Aim of the exercise:
Which lines of the data below include the string "Inductive"? Return each of them.

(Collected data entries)

⟨

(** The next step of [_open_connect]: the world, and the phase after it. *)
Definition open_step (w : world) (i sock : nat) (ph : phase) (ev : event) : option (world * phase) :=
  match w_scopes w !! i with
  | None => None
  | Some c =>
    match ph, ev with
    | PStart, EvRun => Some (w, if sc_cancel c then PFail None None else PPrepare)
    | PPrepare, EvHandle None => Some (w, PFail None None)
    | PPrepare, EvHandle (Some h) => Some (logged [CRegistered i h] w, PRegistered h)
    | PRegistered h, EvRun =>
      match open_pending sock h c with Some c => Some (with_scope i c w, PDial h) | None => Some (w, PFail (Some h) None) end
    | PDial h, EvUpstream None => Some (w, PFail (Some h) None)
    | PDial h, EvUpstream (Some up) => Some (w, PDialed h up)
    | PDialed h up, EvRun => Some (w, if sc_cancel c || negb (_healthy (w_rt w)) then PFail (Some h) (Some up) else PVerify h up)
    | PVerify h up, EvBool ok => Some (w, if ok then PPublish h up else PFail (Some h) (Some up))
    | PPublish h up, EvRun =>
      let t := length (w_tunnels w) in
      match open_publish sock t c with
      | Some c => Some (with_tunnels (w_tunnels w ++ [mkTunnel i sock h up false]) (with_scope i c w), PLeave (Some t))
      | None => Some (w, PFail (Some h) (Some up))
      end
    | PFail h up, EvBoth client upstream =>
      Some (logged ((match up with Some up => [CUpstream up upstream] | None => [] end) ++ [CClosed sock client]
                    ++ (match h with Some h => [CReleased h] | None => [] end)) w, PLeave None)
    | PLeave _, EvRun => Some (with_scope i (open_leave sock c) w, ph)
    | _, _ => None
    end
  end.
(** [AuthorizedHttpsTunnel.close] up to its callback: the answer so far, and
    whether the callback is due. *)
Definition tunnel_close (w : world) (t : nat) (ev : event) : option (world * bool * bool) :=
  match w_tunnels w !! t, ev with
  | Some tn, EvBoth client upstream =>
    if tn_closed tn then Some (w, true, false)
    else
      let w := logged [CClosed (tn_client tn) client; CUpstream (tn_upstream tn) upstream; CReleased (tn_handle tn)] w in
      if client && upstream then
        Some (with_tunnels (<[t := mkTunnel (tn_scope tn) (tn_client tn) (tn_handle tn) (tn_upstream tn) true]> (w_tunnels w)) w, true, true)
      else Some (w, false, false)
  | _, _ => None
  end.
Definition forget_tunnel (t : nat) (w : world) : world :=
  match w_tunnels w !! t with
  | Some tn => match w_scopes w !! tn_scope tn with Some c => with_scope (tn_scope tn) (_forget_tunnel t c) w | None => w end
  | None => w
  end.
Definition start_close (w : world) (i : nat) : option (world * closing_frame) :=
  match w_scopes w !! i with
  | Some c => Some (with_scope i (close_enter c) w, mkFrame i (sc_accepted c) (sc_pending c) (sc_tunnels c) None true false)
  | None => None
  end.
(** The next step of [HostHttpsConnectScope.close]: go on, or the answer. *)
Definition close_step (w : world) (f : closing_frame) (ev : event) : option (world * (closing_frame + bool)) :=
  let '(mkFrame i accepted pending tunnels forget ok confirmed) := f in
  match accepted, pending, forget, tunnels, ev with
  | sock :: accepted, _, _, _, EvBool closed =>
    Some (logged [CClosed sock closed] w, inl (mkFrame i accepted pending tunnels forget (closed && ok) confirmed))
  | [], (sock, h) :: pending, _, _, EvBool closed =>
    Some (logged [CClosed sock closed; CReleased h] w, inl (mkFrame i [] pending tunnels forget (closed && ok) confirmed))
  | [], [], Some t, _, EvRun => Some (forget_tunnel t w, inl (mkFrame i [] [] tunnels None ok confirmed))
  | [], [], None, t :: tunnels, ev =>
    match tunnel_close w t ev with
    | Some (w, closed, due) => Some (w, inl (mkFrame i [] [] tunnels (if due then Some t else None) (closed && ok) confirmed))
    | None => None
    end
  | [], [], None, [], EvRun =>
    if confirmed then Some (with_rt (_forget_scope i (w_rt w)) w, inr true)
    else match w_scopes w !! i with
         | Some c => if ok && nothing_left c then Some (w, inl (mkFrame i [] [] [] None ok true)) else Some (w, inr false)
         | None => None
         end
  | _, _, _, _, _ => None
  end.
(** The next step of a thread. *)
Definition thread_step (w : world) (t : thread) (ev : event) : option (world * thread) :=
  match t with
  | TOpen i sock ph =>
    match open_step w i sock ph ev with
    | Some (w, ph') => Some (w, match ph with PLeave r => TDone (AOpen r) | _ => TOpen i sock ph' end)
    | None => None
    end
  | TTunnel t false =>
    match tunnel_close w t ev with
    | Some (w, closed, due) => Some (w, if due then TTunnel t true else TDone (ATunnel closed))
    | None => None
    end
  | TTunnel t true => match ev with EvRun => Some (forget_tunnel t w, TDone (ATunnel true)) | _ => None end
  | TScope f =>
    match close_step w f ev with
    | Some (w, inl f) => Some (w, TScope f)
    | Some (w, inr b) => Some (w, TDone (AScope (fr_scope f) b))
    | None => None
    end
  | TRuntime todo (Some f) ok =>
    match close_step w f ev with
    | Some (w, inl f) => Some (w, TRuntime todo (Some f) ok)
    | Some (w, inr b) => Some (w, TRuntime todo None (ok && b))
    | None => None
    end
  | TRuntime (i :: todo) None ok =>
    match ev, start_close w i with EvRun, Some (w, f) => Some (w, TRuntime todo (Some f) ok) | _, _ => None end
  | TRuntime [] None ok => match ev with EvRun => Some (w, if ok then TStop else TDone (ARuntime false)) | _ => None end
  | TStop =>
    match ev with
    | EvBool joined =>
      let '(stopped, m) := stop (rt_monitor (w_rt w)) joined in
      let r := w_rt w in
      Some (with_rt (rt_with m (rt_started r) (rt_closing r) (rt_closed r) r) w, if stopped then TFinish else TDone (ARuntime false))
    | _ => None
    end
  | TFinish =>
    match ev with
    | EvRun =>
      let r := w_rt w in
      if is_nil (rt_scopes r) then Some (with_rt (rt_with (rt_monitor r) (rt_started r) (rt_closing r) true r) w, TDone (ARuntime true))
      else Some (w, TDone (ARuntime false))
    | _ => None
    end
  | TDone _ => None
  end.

⟩
⟨

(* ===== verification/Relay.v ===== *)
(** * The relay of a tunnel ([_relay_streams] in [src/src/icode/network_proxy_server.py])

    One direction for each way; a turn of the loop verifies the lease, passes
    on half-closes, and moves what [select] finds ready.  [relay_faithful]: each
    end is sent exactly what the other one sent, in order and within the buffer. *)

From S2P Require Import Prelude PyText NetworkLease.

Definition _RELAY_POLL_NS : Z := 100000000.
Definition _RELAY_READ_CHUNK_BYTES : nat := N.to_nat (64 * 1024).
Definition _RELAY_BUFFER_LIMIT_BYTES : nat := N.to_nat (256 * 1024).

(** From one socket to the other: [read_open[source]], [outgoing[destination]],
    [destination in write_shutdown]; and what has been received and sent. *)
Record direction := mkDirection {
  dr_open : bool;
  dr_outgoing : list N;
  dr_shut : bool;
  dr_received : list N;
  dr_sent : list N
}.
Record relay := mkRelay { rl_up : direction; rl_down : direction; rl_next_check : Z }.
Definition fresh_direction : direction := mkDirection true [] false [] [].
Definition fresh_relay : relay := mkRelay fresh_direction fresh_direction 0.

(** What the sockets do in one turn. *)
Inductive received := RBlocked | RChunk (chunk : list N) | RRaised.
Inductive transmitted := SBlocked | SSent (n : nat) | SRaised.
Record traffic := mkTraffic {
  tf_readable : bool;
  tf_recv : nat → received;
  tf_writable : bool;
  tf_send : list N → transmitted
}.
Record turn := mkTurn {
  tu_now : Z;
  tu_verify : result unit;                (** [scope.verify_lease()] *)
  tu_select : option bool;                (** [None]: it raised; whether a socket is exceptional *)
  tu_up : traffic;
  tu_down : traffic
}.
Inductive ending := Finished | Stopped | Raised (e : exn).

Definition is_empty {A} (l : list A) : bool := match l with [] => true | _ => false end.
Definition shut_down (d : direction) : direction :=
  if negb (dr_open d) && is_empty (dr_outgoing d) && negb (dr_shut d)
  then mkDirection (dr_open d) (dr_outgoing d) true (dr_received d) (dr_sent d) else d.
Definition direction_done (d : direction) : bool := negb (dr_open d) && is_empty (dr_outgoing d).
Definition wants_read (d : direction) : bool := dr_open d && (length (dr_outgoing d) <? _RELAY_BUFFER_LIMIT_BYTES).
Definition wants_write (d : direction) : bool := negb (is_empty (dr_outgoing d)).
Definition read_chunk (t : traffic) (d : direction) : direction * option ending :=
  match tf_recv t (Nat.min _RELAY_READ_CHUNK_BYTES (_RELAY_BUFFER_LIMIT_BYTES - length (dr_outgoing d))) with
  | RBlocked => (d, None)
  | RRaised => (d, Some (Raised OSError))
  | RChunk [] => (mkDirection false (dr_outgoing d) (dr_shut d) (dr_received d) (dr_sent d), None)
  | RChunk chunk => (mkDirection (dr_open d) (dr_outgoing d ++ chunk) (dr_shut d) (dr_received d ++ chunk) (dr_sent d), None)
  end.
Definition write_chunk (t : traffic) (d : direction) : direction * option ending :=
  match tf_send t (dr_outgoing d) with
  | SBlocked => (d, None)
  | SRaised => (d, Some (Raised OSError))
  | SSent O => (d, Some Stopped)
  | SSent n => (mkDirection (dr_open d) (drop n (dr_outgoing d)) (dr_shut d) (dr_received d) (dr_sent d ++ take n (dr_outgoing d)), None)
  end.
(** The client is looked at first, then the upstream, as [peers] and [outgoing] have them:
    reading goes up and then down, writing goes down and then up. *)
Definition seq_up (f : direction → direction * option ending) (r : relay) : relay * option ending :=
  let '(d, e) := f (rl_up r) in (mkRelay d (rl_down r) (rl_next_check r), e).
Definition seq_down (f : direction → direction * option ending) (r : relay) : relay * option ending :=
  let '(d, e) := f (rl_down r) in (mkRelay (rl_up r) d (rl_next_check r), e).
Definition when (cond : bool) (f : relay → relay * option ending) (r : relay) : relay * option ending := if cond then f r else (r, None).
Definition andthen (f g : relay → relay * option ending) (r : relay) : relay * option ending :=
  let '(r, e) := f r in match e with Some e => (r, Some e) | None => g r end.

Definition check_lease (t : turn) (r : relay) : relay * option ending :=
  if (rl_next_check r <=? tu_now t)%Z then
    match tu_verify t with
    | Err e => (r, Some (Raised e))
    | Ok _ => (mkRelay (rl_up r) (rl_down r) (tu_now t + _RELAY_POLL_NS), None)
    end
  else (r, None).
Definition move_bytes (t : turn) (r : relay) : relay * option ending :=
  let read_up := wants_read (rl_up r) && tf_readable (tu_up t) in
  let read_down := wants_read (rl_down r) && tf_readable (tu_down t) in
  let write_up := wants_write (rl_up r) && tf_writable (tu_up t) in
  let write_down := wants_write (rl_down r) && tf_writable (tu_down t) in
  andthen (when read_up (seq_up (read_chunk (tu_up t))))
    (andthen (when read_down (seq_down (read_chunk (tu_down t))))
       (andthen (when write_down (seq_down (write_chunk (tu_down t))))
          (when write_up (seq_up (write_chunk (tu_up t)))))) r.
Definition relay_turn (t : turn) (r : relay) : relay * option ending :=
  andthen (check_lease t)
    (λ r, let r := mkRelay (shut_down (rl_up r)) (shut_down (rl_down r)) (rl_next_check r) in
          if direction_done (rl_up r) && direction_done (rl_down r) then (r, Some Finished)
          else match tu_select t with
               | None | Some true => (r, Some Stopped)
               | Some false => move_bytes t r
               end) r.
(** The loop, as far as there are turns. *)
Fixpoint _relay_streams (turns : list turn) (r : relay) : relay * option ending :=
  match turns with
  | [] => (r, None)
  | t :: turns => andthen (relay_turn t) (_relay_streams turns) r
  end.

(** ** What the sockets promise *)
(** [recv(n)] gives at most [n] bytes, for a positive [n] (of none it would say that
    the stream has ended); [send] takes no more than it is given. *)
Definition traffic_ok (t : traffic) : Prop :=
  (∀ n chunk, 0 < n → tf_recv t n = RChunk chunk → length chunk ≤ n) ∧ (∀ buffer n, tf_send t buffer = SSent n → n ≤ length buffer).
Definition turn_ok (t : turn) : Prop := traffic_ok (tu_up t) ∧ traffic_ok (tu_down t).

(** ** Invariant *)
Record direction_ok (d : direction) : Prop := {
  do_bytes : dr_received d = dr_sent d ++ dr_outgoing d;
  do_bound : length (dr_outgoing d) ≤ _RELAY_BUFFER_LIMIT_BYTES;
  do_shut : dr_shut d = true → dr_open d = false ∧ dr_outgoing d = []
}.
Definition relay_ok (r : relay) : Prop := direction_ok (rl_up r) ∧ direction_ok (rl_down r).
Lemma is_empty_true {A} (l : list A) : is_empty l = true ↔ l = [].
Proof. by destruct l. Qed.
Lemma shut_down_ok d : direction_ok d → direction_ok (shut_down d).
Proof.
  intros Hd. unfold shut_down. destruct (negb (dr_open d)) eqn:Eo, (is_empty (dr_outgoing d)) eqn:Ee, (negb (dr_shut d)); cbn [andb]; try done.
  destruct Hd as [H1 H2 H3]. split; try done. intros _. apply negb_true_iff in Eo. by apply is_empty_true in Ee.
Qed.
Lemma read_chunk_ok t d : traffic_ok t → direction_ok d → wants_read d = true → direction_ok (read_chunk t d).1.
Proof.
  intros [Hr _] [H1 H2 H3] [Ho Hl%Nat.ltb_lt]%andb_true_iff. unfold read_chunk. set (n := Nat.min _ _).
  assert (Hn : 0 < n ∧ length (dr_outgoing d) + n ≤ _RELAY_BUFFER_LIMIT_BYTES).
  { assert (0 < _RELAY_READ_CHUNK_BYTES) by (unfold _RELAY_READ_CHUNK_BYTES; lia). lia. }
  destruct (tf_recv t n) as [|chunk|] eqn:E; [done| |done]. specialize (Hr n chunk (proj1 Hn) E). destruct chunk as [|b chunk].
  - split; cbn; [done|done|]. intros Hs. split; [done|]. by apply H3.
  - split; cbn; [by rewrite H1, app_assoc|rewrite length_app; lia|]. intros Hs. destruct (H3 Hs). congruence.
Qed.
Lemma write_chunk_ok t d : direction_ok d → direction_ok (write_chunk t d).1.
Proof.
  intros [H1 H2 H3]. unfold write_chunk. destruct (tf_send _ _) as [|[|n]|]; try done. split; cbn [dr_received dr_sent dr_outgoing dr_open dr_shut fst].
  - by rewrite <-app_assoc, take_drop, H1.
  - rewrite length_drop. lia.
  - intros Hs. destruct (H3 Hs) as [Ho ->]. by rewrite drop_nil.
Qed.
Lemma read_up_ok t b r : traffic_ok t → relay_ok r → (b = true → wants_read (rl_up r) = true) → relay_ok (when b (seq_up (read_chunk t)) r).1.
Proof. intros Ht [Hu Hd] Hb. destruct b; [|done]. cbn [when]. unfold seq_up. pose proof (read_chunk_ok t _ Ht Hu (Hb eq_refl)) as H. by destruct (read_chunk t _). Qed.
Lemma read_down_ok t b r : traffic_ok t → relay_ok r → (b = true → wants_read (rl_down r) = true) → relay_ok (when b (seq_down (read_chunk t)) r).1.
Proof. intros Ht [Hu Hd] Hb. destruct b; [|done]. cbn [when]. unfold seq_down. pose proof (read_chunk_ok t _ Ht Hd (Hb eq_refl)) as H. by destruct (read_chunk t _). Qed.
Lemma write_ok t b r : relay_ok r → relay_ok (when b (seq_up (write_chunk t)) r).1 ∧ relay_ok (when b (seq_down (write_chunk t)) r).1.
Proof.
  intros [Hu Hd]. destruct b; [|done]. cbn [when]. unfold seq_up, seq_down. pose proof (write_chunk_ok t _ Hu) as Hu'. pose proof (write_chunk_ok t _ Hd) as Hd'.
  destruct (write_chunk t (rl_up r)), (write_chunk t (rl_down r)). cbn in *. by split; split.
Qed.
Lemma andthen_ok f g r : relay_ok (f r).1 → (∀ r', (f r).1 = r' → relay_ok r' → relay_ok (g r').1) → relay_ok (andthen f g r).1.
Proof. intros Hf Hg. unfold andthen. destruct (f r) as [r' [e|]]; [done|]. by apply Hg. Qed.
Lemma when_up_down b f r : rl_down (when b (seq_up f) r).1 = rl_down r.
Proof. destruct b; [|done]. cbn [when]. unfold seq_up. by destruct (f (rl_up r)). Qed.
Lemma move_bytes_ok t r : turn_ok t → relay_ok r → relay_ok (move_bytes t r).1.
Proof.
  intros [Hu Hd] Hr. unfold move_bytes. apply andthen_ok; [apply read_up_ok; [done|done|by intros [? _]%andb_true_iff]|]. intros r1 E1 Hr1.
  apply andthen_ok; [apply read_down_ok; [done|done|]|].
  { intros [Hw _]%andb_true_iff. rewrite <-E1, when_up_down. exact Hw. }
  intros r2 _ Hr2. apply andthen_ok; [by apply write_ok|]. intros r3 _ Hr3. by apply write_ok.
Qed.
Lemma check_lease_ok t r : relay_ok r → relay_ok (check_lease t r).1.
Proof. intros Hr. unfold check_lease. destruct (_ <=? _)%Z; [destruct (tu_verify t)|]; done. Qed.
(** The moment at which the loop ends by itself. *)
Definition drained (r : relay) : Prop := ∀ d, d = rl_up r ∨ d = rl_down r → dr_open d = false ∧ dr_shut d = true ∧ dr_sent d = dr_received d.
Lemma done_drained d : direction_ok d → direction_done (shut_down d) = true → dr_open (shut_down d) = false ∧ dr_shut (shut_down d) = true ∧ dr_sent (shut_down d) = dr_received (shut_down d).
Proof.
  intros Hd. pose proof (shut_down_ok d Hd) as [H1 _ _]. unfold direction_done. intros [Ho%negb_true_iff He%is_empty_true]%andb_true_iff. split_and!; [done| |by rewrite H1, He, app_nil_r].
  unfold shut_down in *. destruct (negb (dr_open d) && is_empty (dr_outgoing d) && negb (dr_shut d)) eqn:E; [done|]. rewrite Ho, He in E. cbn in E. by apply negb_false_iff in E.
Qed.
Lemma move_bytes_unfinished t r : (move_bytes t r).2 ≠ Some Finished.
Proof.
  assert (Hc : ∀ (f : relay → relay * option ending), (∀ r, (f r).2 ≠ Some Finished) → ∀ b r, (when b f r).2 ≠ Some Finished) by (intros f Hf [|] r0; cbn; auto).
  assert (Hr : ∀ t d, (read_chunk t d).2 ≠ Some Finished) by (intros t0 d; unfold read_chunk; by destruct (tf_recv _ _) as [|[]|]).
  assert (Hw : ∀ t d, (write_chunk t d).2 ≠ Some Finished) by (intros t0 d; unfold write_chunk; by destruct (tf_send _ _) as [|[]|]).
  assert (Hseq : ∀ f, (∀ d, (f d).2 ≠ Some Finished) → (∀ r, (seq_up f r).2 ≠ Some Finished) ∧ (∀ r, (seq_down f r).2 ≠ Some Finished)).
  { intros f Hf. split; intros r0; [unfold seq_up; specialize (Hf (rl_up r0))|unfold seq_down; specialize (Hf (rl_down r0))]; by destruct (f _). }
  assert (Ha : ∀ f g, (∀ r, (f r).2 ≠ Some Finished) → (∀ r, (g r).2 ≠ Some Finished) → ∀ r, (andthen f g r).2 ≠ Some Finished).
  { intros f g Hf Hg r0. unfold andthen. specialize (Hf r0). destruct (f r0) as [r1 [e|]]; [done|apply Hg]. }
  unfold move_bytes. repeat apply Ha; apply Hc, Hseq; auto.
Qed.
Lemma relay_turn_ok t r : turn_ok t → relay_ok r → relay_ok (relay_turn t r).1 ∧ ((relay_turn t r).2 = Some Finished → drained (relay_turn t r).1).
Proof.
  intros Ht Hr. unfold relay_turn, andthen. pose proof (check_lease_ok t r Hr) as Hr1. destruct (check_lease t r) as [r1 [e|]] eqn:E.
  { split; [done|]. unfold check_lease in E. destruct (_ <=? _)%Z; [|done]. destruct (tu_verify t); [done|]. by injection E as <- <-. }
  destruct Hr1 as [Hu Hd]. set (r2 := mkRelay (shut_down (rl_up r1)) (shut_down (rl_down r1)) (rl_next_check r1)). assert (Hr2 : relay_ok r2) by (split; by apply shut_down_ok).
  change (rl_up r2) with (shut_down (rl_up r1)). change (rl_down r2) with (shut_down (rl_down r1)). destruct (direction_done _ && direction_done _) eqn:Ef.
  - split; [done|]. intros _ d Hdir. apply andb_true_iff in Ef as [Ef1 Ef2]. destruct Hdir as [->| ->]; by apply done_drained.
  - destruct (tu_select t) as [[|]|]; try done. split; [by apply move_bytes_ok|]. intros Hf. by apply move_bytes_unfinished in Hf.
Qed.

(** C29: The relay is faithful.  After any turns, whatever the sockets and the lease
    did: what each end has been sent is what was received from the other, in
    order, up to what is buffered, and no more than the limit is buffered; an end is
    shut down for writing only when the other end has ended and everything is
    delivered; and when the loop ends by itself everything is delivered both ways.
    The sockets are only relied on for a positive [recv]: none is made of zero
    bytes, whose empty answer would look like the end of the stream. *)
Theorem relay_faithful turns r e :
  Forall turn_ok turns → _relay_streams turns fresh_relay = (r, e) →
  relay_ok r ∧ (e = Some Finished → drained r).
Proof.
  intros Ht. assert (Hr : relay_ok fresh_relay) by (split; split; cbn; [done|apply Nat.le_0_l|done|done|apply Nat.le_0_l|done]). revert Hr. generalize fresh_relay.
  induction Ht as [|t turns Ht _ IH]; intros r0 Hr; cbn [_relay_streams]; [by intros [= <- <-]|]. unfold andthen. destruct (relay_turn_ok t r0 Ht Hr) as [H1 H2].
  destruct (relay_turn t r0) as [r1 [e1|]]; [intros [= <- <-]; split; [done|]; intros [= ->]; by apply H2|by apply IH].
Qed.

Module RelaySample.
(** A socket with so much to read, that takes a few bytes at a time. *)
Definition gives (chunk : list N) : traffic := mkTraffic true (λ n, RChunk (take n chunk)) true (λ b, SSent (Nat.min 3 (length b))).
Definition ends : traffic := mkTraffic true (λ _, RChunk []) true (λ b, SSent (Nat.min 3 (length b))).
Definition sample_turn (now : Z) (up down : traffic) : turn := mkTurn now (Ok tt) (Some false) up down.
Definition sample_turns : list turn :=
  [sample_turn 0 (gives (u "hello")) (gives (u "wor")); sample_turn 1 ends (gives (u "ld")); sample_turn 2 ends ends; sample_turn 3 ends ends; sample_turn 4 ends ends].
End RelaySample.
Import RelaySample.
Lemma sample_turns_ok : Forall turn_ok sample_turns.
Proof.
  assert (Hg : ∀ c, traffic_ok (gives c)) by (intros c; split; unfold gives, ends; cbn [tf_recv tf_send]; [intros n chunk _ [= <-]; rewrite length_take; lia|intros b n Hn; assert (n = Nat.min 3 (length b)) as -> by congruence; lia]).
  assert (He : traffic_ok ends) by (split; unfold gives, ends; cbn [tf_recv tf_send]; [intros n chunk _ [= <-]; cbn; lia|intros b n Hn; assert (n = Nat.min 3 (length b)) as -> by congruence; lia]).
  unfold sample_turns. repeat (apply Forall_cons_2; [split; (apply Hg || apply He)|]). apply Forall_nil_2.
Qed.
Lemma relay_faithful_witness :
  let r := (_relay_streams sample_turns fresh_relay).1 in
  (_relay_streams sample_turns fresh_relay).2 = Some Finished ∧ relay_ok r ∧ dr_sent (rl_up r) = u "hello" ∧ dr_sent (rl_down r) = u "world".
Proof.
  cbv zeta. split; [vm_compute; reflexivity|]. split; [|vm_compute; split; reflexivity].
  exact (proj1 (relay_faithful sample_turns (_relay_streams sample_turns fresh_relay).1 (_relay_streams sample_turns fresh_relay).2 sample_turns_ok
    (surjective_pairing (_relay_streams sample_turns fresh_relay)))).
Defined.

⟩

Solution to the exercise:
Inductive received := RBlocked | RChunk (chunk : list N) | RRaised.
Inductive transmitted := SBlocked | SSent (n : nat) | SRaised.
Inductive ending := Finished | Stopped | Raised (e : exn).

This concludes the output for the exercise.